Lecturas del Día - 22/04/2026
MIÉRCOLES DE LA III SEMANA DE PASCUA
Primera Lectura : Hch 8, 1b-8
8:1 Saulo aprobaba su muerte. Aquel día se desató una gran persecución contra la Iglesia de Jerusalén. Todos, a excepción de los apóstoles, se dispersaron por las regiones de Judea y Samaria.
8:2 Unos hombres piadosos sepultaron a Esteban e hicieron gran duelo por él.
8:3 Entretanto Saulo hacía estragos en la Iglesia; entraba por las casas, se llevaba por la fuerza hombres y mujeres, y los metía en la cárcel.
8:4 Los que se habían dispersado iban por todas partes anunciando la Buena Nueva de la Palabra.
8:5 Felipe bajó a una ciudad de Samaria y les predicaba a Cristo.
8:6 La gente escuchaba con atención y con un mismo espíritu lo que decía Felipe, porque le oían y veían las señales que realizaba;
8:7 pues de muchos posesos salían los espíritus inmundos dando grandes voces, y muchos paralíticos y cojos quedaron curados.

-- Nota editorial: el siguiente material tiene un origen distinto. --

(** * Court-auction document scraper: model of [scripts/scrape-documents.ts]

    The script walks a list of auction cases, asks the court site for the
    delivery and document history of each case, merges the answer into the
    case's entry and checkpoints its progress.  This file embeds the script
    and proves properties of its classifier, its pending-list
    construction, its merge rule, its persistence and its retry loop.

    Conventions of the embedding.
    - A JavaScript value is an [option json]: [None] is [undefined].
      Numbers are integers; strings are UTF-8 byte strings, for which
      substring search agrees with JavaScript's on well-formed text, and
      whose length and cuts are counted in UTF-16 code units as JavaScript
      counts them.
    - Objects are finite maps from property names to values.  Where a value
      of a reply is converted to a number or to text, the conversion is
      taken not to throw: an object with a [toString] member of its own
      is outside the model.
    - The entries of the record store are shared objects: the arrays
      [details] and [targets] and the map [detailMap] all refer to the same
      objects.  The model keeps one array of entries and lets [targets] and
      [detailMap] hold positions in it, so that an update through one
      reference is seen through all of them.
    - Everything outside the process is an oracle of the environment,
      indexed by the number of earlier calls: the reply to a request,
      whether a file write or a page navigation succeeds, the clock.
      A write that fails leaves its file as it was.  Timers and the closing
      of the browser do not fail; console output is left out, and with it
      the conversions to text that it makes. *)

From stdpp Require Import gmap strings list fin_maps pretty.
From Stdlib Require Import ZArith Lia Sorted.

Set Warnings "-register-all,-clear-no-such-hyp".
Local Open Scope Z_scope.

(** ** JavaScript values *)

Inductive json : Type :=
  | JNull
  | JBool (b : bool)
  | JNum (n : Z)
  | JStr (s : string)
  | JArr (l : list json)
  | JObj (m : gmap string json).

Module Js.

(** [v.k] for a value that is not [null] or [undefined].  The program only
    reads named data properties, which primitives and arrays do not
    have; it also is what [v?.k] gives, with [None] for [null]. *)
Definition prop (v : json) (k : string) : option json :=
  match v with
  | JObj m => m !! k
  | _ => None
  end.
(** * Witsenhausen counterexample demo: the numerical engine and the table lookup

    A shallow embedding of [src/mathUtils.ts] (Simpson quadrature, the
    bisection inside [solveAffineLambda], golden-section search, the three
    cost formulas), of the lookup and the three chart memos of
    [src/App.tsx] with the chart ranges of [src/constants.tsx], and of the
    table generator [scripts/generateData.ts].

    Conventions of the embedding.
    - A JavaScript [number] is read as a real number: [+ - * /] are the field
      operations of [R], [Math.exp], [Math.cosh], [Math.sqrt], [Math.abs],
      [Math.PI] are [exp], [cosh], [sqrt], [Rabs], [PI], and [Math.pow x 2]
      is [x ^ 2].  Rounding, overflow and NaN of IEEE doubles are not part
      of this reading.  It stands for the code where the doubles stay
      finite and the quantities compared are well apart from the rounding
      unit, and the statements that depend on that carry the range as a
      hypothesis: [integrate] takes [n >= 1] (at [n = 0] the code divides by
      zero and returns an infinity or NaN), [calculateH] and
      [calculateCosts] take bounded arguments (a square overflows beyond
      about [1e154] and the code returns NaN), [goldenSectionSearch] takes a
      tolerance well above the spacing of doubles on its bracket (below it
      the bracket stalls at two adjacent doubles and the loop never ends),
      and the index functions take a value away from the half-way points
      between grid values.
    - [Module Binary64] replays [solveAffineLambda] and the affine cost of
      [calculateCosts] in binary64 arithmetic, to show what the code returns
      where the doubles overflow.
    - A loop counter or a number of intervals is a [nat].
    - A [while] loop is a [Fixpoint] on a [fuel] that counts evaluations of
      the loop condition; running out of fuel is [None].  A function that
      calls such a loop, directly or through a callback, returns an
      [option]; [None] never stands for a value of the program.
    - [x.toFixed(d)] read back as a number is the decimal with [d] digits
      nearest to [x], a tie going away from zero.  *)

From Stdlib Require Import PrimFloat.
From Stdlib Require Import Reals Lra Lia ZArith List Bool Zfloor.
Import ListNotations.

8:8 Y hubo una gran alegría en aquella ciudad.
Salmo : Sal 66 (65)
R// Aclamad al Señor, tierra entera.
66:1 Del maestro de coro. Cántico. Salmo. Aclamad a Dios, la tierra toda,
66:2 salmodiad a la gloria de su nombre, rendidle el honor de su alabanza,
66:3 decid a Dios: ¡Qué terribles tus obras! Por la grandeza de tu fuerza, tus enemigos vienen a adularte;
66:4 toda la tierra se postra ante ti, y salmodia para ti, a tu nombre salmodia. Pausa.
66:5 Venid y ved las obras de Dios, temible en sus gestas por los hijos de Adán:
66:6 él convirtió el mar en tierra firme, el río fue cruzado a pie. Allí, nuestra alegría en él,
66:7 que por su poder domina para siempre. Sus ojos vigilan las naciones, no se alcen los rebeldes contra él. Pausa.

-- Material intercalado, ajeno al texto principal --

(** * CasADi MX node layer: Reshape and SubRef

    A shallow embedding of [casadi/core/mx/reshape.cpp] (the Reshape node)
    and of the SubRef node declared in [subref.hpp], with the properties of
    their numeric evaluation, sparsity propagation and forward/adjoint
    sensitivity propagation; of the node's printing and code generation,
    with the C statement that is generated; and of the two plain C functions
    of the rocket model in [examples/sundials_testing.cpp].

    Conventions of the embedding.
    - A pointer ([DMatrix*], [MX*]) is an address; the objects live in a
      store [gmap addr _].  Two pointers are the same object exactly when the
      addresses are equal, so in-place calls are representable.
    - A function that dereferences a pointer or indexes a vector returns
      [None] where the C++ has no defined behaviour (dangling pointer, index
      past the end); [Some s'] is a normal return with the new store.
    - [casadi_assert] failing is the exception [Throw AssertionFailed]. *)

From Stdlib Require Import ZArith List Lia Ring_theory.
From Stdlib Require QArith_base HexString.
From stdpp Require Import base option list sorting gmap fin_maps strings pretty.

Set Default Proof Using "Type".
Open Scope Z_scope.
Open Scope nat_scope.

(** ** Pointers, stores and failure *)

Abbreviation addr := Z.

Inductive CasadiException : Type :=
| AssertionFailed.

Inductive except (A : Type) : Type :=
| Value (a : A)
| Throw (e : CasadiException).
Arguments Value {A} a.
Arguments Throw {A} e.

(** [for (int d = from; d < from + count; ++d) body(d)] over a state that
    every iteration may fail on. *)
Fixpoint for_range {S : Type} (from count : nat)
    (body : nat -> S -> option S) (s : S) : option S :=
  match count with
  | O => Some s
  | Datatypes.S c => s' ← body from s; for_range (Datatypes.S from) c body s'
  end.

(** [std::copy(arg + first, arg + first + count, res + d_first)] on two
    disjoint arrays: element by element, front to back; reading or writing
    past the end of an array is undefined. *)
Fixpoint copy {T : Type} (arg : list T) (first count : nat)
    (res : list T) (d_first : nat) : option (list T) :=
  match count with
  | O => Some res
  | Datatypes.S c =>
      x ← arg !! first;
      _ ← res !! d_first;
      copy arg (Datatypes.S first) c (<[d_first := x]> res) (Datatypes.S d_first)
  end.

(** ** Sparsity patterns and matrices *)

(** Modelled from the spec: the sparsity pattern class ([Sparsity], whose
    code is outside reshape.cpp and subref.hpp), "an immutable description of
    which matrix entries are structurally nonzero; provides nonzero count
    and per-axis extents".  [nz_pos] lists the (row, column) coordinates of
    the structural nonzeros in storage order, so the k-th stored value sits
    at the k-th coordinate. *)
Record Sparsity : Type := mkSparsity {
  size1 : nat;
  size2 : nat;
  nz_pos : list (nat * nat)
}.

Definition sp_nnz (sp : Sparsity) : nat := length (nz_pos sp).
Definition sp_shape (sp : Sparsity) : nat * nat := (size1 sp, size2 sp).

Global Instance Sparsity_eq_dec : EqDecision Sparsity.
Proof. solve_decision. Defined.

(** [Matrix<T>] ([DMatrix] for [T = double], [SX] for [T = SXElement]): a
    pattern and the vector of its nonzero values; [ptr()] is the start of
    [data]. *)
Record Matrix (T : Type) : Type := mkMatrix {
  m_sparsity : Sparsity;
  data : list T
}.
Arguments mkMatrix {T} _ _.
Arguments m_sparsity {T} _.
Arguments data {T} _.

Definition set_data {T : Type} (m : Matrix T) (d : list T) : Matrix T :=
  mkMatrix (m_sparsity m) d.

(** [bvec_t]: the 64-bit word that [get_bvec_t] sees in the place of each
    [double] of a buffer during sparsity propagation. *)
Abbreviation bvec_t := Z.

(** ** The MX expression type, as far as the nodes use it *)

(** Modelled from the spec: range selectors ([Slice], whose code is
    outside reshape.cpp and subref.hpp), "start, stop, step semantics,
    analogous to a slice ... enumerable as an ordered sequence of indices".
    The three numbers are taken as already resolved against the axis
    length. *)
Record Slice : Type := mkSlice {
  start : nat;
  stop : nat;
  step : nat
}.

(** The operations of [MX] and [mx_tools] that the two nodes call.  Their
    code is outside reshape.cpp and subref.hpp, so they are an interface:
    what is proved about the nodes holds for every implementation of it. *)
Class MXInterface (MX : Type) : Type := {
  (** [MX()], the empty expression *)
  mx_empty : MX;
  (** [x.sparsity()] *)
  mx_sparsity : MX -> Sparsity;
  (** [reshape(x, rc)] of [mx_tools] *)
  reshape : MX -> nat * nat -> MX;
  (** [a.addToSum(b)]: the value of [a] afterwards *)
  addToSum : MX -> MX -> MX;
  (** [x(i, j)]: the sub-block of an expression *)
  mx_sub : MX -> Slice -> Slice -> MX;
  (** a zero expression of pattern [sp] with the block [(i, j)] set to [w] *)
  mx_scatter : Sparsity -> Slice -> Slice -> MX -> MX
}.

Definition mx_nnz `{MXInterface MX} (x : MX) : nat := sp_nnz (mx_sparsity x).
Definition mx_shape `{MXInterface MX} (x : MX) : nat * nat :=
  sp_shape (mx_sparsity x).

(** [MXPtrV = std::vector<MX*>], [MXPtrVV = std::vector<MXPtrV>]. *)
Abbreviation MXPtrV := (list addr).
Abbreviation MXPtrVV := (list (list addr)).

(** [v[d][0]] *)
Definition slot0 (v : MXPtrVV) (d : nat) : option addr :=
  row ← v !! d; row !! 0.

(** [*p = x] *)
Definition store_at {V : Type} (p : addr) (x : V) (s : gmap addr V) :
    option (gmap addr V) :=
  _ ← s !! p; Some (<[p := x]> s).

(** ** Reshape (reshape.cpp) *)

Module Reshape.
Section Reshape.
Context {MX : Type} `{MXInterface MX}.

(** The node: [MXNode]'s dependency list (a single dependency) and the
    node's own pattern. *)
Record Node : Type := mkNode {
  dep : MX;
  sparsity : Sparsity
}.

Definition nnz (n : Node) : nat := sp_nnz (sparsity n).
Definition shape (n : Node) : nat * nat := sp_shape (sparsity n).

(** [Reshape::Reshape(const MX& x, Sparsity sp)] *)
Definition Reshape (x : MX) (sp : Sparsity) : except Node :=
  if decide (mx_nnz x = sp_nnz sp) then Value (mkNode x sp)
  else Throw AssertionFailed.

(** [Reshape::evaluateGen<T, Mat>]; [itmp] and [rtmp] are not used. *)
Definition evaluateGen {T : Type} (n : Node) (input output : list addr)
    (h : gmap addr (Matrix T)) : option (gmap addr (Matrix T)) :=
  i0 ← input !! 0;
  o0 ← output !! 0;
  (* Quick return if inplace *)
  if decide (i0 = o0) then Some h else
  out ← h !! o0;
  inp ← h !! i0;
  res ← copy (data inp) 0 (nnz n) (data out) 0;
  Some (<[o0 := set_data out res]> h).

(** [Reshape::evaluateD] and [Reshape::evaluateSX] *)
Definition evaluateD {double : Type} := @evaluateGen double.
Definition evaluateSX {SXElement : Type} := @evaluateGen SXElement.

(** The backward loop of [propagateSparsity]:
    [*arg_ptr++ |= *res_ptr; *res_ptr++ = 0]. *)
Definition bwd_step (k : nat) (st : list bvec_t * list bvec_t) :
    option (list bvec_t * list bvec_t) :=
  a ← st.1 !! k;
  r ← st.2 !! k;
  Some (<[k := Z.lor a r]> st.1, <[k := 0%Z]> st.2).

(** [Reshape::propagateSparsity] *)
Definition propagateSparsity (n : Node) (input output : list addr) (fwd : bool)
    (h : gmap addr (Matrix bvec_t)) : option (gmap addr (Matrix bvec_t)) :=
  i0 ← input !! 0;
  o0 ← output !! 0;
  (* Quick return if inplace *)
  if decide (i0 = o0) then Some h else
  out ← h !! o0;
  inp ← h !! i0;
  let res := data out in
  let arg := data inp in
  if fwd then
    res' ← copy arg 0 (length arg) res 0;
    Some (<[o0 := set_data out res']> h)
  else
    st ← for_range 0 (length arg) bwd_step (arg, res);
    Some (<[o0 := set_data out st.2]> (<[i0 := set_data inp st.1]> h)).

(** [Reshape::evaluateMX] *)
Definition evaluateMX (n : Node) (input output : MXPtrV)
    (fwdSeed fwdSens adjSeed adjSens : MXPtrVV) (output_given : bool)
    (s : gmap addr MX) : option (gmap addr MX) :=
  i0 ← input !! 0;
  o0 ← output !! 0;
  (* Quick return if inplace *)
  if decide (i0 = o0) then Some s else
  s ← (if output_given then Some s
       else x ← s !! i0; store_at o0 (reshape x (shape n)) s);
  (* Forward sensitivities *)
  let nfwd := length fwdSens in
  s ← for_range 0 nfwd (fun d s =>
         sens ← slot0 fwdSens d;
         seed ← slot0 fwdSeed d;
         x ← s !! seed;
         store_at sens (reshape x (shape n)) s) s;
  (* Adjoint sensitivities *)
  let nadj := length adjSeed in
  for_range 0 nadj (fun d s =>
    aseed ← slot0 adjSeed d;
    asens ← slot0 adjSens d;
    w ← s !! aseed;
    a ← s !! asens;
    s ← store_at asens (addToSum a (reshape w (mx_shape (dep n)))) s;
    store_at aseed mx_empty s) s.
End Reshape.
Arguments Node MX : clear implicits.
End Reshape.

(** ** SubRef (subref.hpp) *)

Module SubRef.
(** Modelled from the spec: the number of indices of a selector, that is
    of [start, start + step, ...] below [stop] (the selector's code is
    outside subref.hpp). *)
Definition slice_count (sl : Slice) : nat :=
  if decide (step sl = 0) then 0
  else (stop sl - start sl + step sl - 1) / step sl.

(** Modelled from the spec: the selector "enumerable as an ordered
    sequence of indices" (its code is outside subref.hpp). *)
Definition getAll (sl : Slice) : list nat :=
  (fun k => start sl + k * step sl) <$> seq 0 (slice_count sl).

(** The indices a selector addresses. *)
Definition selects (sl : Slice) (k : nat) : Prop :=
  step sl ≠ 0 ∧ start sl ≤ k < stop sl ∧ (k - start sl) mod step sl = 0.

(** Row-major order of coordinates: by row, then by column. *)
Definition row_major (p q : nat * nat) : Prop :=
  p.1 < q.1 ∨ (p.1 = q.1 ∧ p.2 < q.2).

(** Modelled from the spec: the rectangular block that the row selector
    [i] and the column selector [j] address, enumerated in the block's own
    row-major order (part of the body of SubRef that subref.hpp leaves
    out). *)
Definition block (i j : Slice) : list (nat * nat) :=
  r ← getAll i; c ← getAll j; [(r, c)].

66:8 Pueblos, bendecid a nuestro Dios, haced que se oiga la voz de su alabanza,
66:9 él, que devuelve nuestra alma a la vida, y no deja que vacilen nuestros pies.
66:10 Tú nos probaste, oh Dios, nos purgaste, cual se purga la plata;
66:11 nos prendiste en la red, pusiste una correa a nuestros lomos,
66:12 dejaste que un cualquiera a nuestra cabeza cabalgara, por el fuego y el agua atravesamos; mas luego nos sacaste para cobrar aliento.

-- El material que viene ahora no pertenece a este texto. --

(** * osm_time_lapse: the changeset fetchers, embedded and verified

    The repository holds two independent batch scripts.

    - [fetch_changesets.py] (module [Rest] below) pages through the
      OpenStreetMap changeset-listing endpoint per user, parses every
      changeset element, derives a centroid from its bounding box, tags it
      with a city and groups the records by ISO week.
    - [fetch_osm_duckdb.py] (module [Duck] below) reads the rows of one
      analytical query, derives the same centroid, tags it with a city from
      its own table and groups the records by month.

    Numbers.  Identifiers and counters are Python integers, modelled as [Z].
    Coordinates are Python floats.  Where a property rests on the order of
    the coordinates and on which operations the code applies to them (the
    classification, the aggregation, the files), they are taken as exact
    rationals [Q]; the floats of the bulk fetcher can also be [NaN], which
    is what pandas holds for a null.  Where a property is about the
    arithmetic itself, the centroid is computed in IEEE 754 binary64
    (module [F64]), with rounding, infinities and [NaN].

    Strings are [string], compared byte by byte, which on UTF-8 is the
    order of the code points; a Python value that may be [None] is an
    [option].

    Effects.  The network is a finite script of responses, consumed one per
    request; a run yields the requests it sent, the files it handed to
    [json.dump] and an [outcome].  Exceptions that nothing catches end the
    run with [Raise].  Printing, sleeping and failures of the file system
    are left out. *)

From Stdlib Require Import ZArith QArith Lqa String Ascii List Bool Lia.
From Stdlib Require Import Sorted Permutation.
From Stdlib Require Import SpecFloat.
Import ListNotations.

Set Warnings "-register-all".

Local Open Scope string_scope.
Local Open Scope Z_scope.

(* ================================================================== *)
(** * Part I: definitions                                              *)
(* ================================================================== *)

(** ** Outcome of a run of Python code

    [Return v]: the code returned [v].  [Raise]: an exception left the code
    uncaught.  [Blocked]: the code is waiting for a response the finite
    response script does not hold. *)

Inductive outcome (A : Type) : Type :=
| Return (v : A)
| Raise
| Blocked.

Arguments Return {A} v.
Arguments Raise {A}.
Arguments Blocked {A}.

Definition bind {A B : Type} (m : outcome A) (k : A -> outcome B) : outcome B :=
  match m with
  | Return v => k v
  | Raise => Raise
  | Blocked => Blocked
  end.

Definition of_option {A : Type} (o : option A) : outcome A :=
  match o with
  | Some v => Return v
  | None => Raise
  end.

Declare Scope outcome_scope.
Delimit Scope outcome_scope with outcome.
Notation "x <- m ;; k" := (bind m (fun x => k))
  (at level 61, m at next level, right associativity) : outcome_scope.
Local Open Scope outcome_scope.

(** ** Geometry shared by both scripts *)

Module Geo.

(** A row of a [CITIES] table: [(min_lon, min_lat, max_lon, max_lat)]. *)
Definition city_box : Type := (Q * Q * Q * Q)%type.

Definition city_table : Type := list (string * city_box).

(** The chained comparison
    [min_lon <= lon <= max_lon and min_lat <= lat <= max_lat]. *)
Definition in_box (box : city_box) (lon lat : Q) : bool :=
  let '(min_lon, min_lat, max_lon, max_lat) := box in
  Qle_bool min_lon lon && Qle_bool lon max_lon
  && (Qle_bool min_lat lat && Qle_bool lat max_lat).

(** The same containment, as a proposition. *)
Definition In_box (box : city_box) (lon lat : Q) : Prop :=
  let '(min_lon, min_lat, max_lon, max_lat) := box in
  (min_lon <= lon /\ lon <= max_lon /\ min_lat <= lat /\ lat <= max_lat)%Q.

(** [(lo + hi) / 2] *)
Definition midpoint (lo hi : Q) : Q := ((lo + hi) / 2)%Q.

End Geo.

(** ** The centroid in binary64

    A Python float is an IEEE 754 binary64 number.  Its operations are
    taken from the specification of floating-point arithmetic of the
    Standard Library ([SpecFloat]) at precision 53 and maximal exponent
    1024: a result is rounded to the nearest float, ties to even, and
    overflows to an infinity. *)

Module F64.

Definition prec : Z := 53.
Definition emax : Z := 1024.

Definition float : Type := spec_float.

(** [a + b], [a / b] and [a <= b] on floats. *)
Definition add : float -> float -> float := SFadd prec emax.
Definition div : float -> float -> float := SFdiv prec emax.
Definition leb : float -> float -> bool := SFleb.

(** The [2] of [/ 2]: an [int], which the division turns into [2.0]. *)
Definition two : float := S754_finite false 4503599627370496 (-51).

(** [(lo + hi) / 2] *)
Definition midpoint (lo hi : float) : float := div (add lo hi) two.

(** [changeset['bbox']] and [changeset['center']] *)
Record BBox : Type := mkBBox
  { min_lon : float; min_lat : float; max_lon : float; max_lat : float }.

Record Point : Type := mkPoint { lon : float; lat : float }.

(** Lines 83-86 of fetch_changesets.py; lines 98-99 of fetch_osm_duckdb.py
    compute the same two expressions. *)
Definition bbox_center (b : BBox) : Point :=
  {| lon := midpoint (min_lon b) (max_lon b);
     lat := midpoint (min_lat b) (max_lat b) |}.

(** [min_lon <= lon <= max_lon and min_lat <= lat <= max_lat] *)
Definition within (b : BBox) (c : Point) : bool :=
  leb (min_lon b) (lon c) && leb (lon c) (max_lon b)
  && (leb (min_lat b) (lat c) && leb (lat c) (max_lat b)).

(** A float the hardware can hold: its mantissa and exponent are in the
    normal form of binary64. *)
Definition valid (x : float) : bool := valid_binary prec emax x.

Definition well_formed (b : BBox) : bool :=
  valid (min_lon b) && valid (min_lat b)
  && (valid (max_lon b) && valid (max_lat b)).

(** Neither an infinity nor [NaN]. *)
Definition is_finite (x : float) : bool :=
  match x with
  | S754_zero _ | S754_finite _ _ _ => true
  | _ => false
  end.

(** *** Notions for the proofs *)

(** The value of a finite float, in units of [2 ^ -1075], half of the
    least positive float, so that the half of a float is an integer too. *)
Definition units (x : float) : Z :=
  match x with
  | S754_finite s m e => cond_Zopp s (Zpos m * 2 ^ (e + 1075))
  | _ => 0
  end.

Definition fin_valid (x : float) : Prop :=
  valid x = true /\ is_finite x = true.

(** The record [mrs] holds the value [V] cut at bit [n]: its mantissa is
    [V] without its [n] low bits, the round bit tells whether these reach
    half of [2 ^ n], the sticky bit whether they are neither nothing nor
    exactly that half. *)
Definition located (n V : Z) (mrs : shr_record) : Prop :=
  shr_m mrs = V / 2 ^ n
  /\ shr_r mrs = (2 ^ (n - 1) <=? V mod 2 ^ n)
  /\ shr_s mrs = negb ((V mod 2 ^ n =? 0) || (V mod 2 ^ n =? 2 ^ (n - 1))).

(** [R] is one of the two multiples of [2 ^ g] around [V], and [V] itself
    when that is one; [g] is the exponent of the last bit a float of the
    size of [V] has. *)
Definition rounds_to (V g R : Z) : Prop :=
  1 <= g
  /\ V < 2 ^ (g + 53)
  /\ (g = 1 \/ 2 ^ (g + 52) <= V)
  /\ (R = V / 2 ^ g * 2 ^ g \/ R = (V / 2 ^ g + 1) * 2 ^ g)
  /\ (V mod 2 ^ g = 0 -> R = V).

(** The float [f] has the sign [s] and the size [R], an infinity standing
    for a size out of range. *)
Definition result (s : bool) (R : Z) (f : float) : Prop :=
  (R = 0 /\ f = S754_zero s)
  \/ (exists m e,
         f = S754_finite s m e
         /\ bounded prec emax m e = true
         /\ R = Zpos m * 2 ^ (e + 1075))
  \/ (2 ^ 2099 <= R /\ f = S754_infinity s).

(** The sizes of the floats, in units of [2 ^ -1075], without the bound
    on the exponent. *)
Definition representable (T : Z) : Prop :=
  exists m j, T = m * 2 ^ j /\ 1 <= j /\ 0 <= m < 2 ^ 53.

End F64.

(** ** Insertion-ordered dicts

    A Python dict whose iteration order matters is an association list in
    insertion order.  [d[k] = v] keeps the place of a key that is already
    there and puts a new key last. *)

Module Dict.

Section Ops.
Context {K V : Type}.
Variable eqb : K -> K -> bool.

66:13 Con holocaustos entraré en tu Casa, te cumpliré mis votos,
66:14 los que abrieron mis labios, los que en la angustia pronunció mi boca.
66:15 Te ofreceré pingües holocaustos, con el sahumerio de carneros, sacrificaré bueyes y cabritos. Pausa.
66:16 Venid a oír y os contaré, vosotros todos los que teméis a Dios, lo que él ha hecho por mí.
66:17 A él gritó mi boca, la alabanza ya en mi lengua.
66:18 Si yo en mi corazón hubiera visto iniquidad, el Señor no me habría escuchado.
66:19 Pero Dios me ha escuchado, atento a la voz de mi oración.
66:20 ¡Bendito sea Dios, que no ha rechazado mi oración ni su amor me ha retirado!
Evangelio : Jn 6, 35-40
6:35 Les dijo Jesús: «Yo soy el pan de la vida. El que venga a mí, no tendrá hambre, y el que crea en mí, no tendrá nunca sed.
6:36 Pero ya os lo he dicho: Me habéis visto y no creéis.
6:37 Todo lo que me dé el Padre vendrá a mí, y al que venga a mí no lo echaré fuera;
6:38 porque he bajado del cielo, no para hacer mi voluntad, sino la voluntad del que me ha enviado.
6:39 Y esta es la voluntad del que me ha enviado; que no pierda nada de lo que él me ha dado, sino que lo resucite el último día.
6:40 Porque esta es la voluntad de mi Padre: que todo el que vea al Hijo y crea en él, tenga vida eterna y que yo le resucite el último día».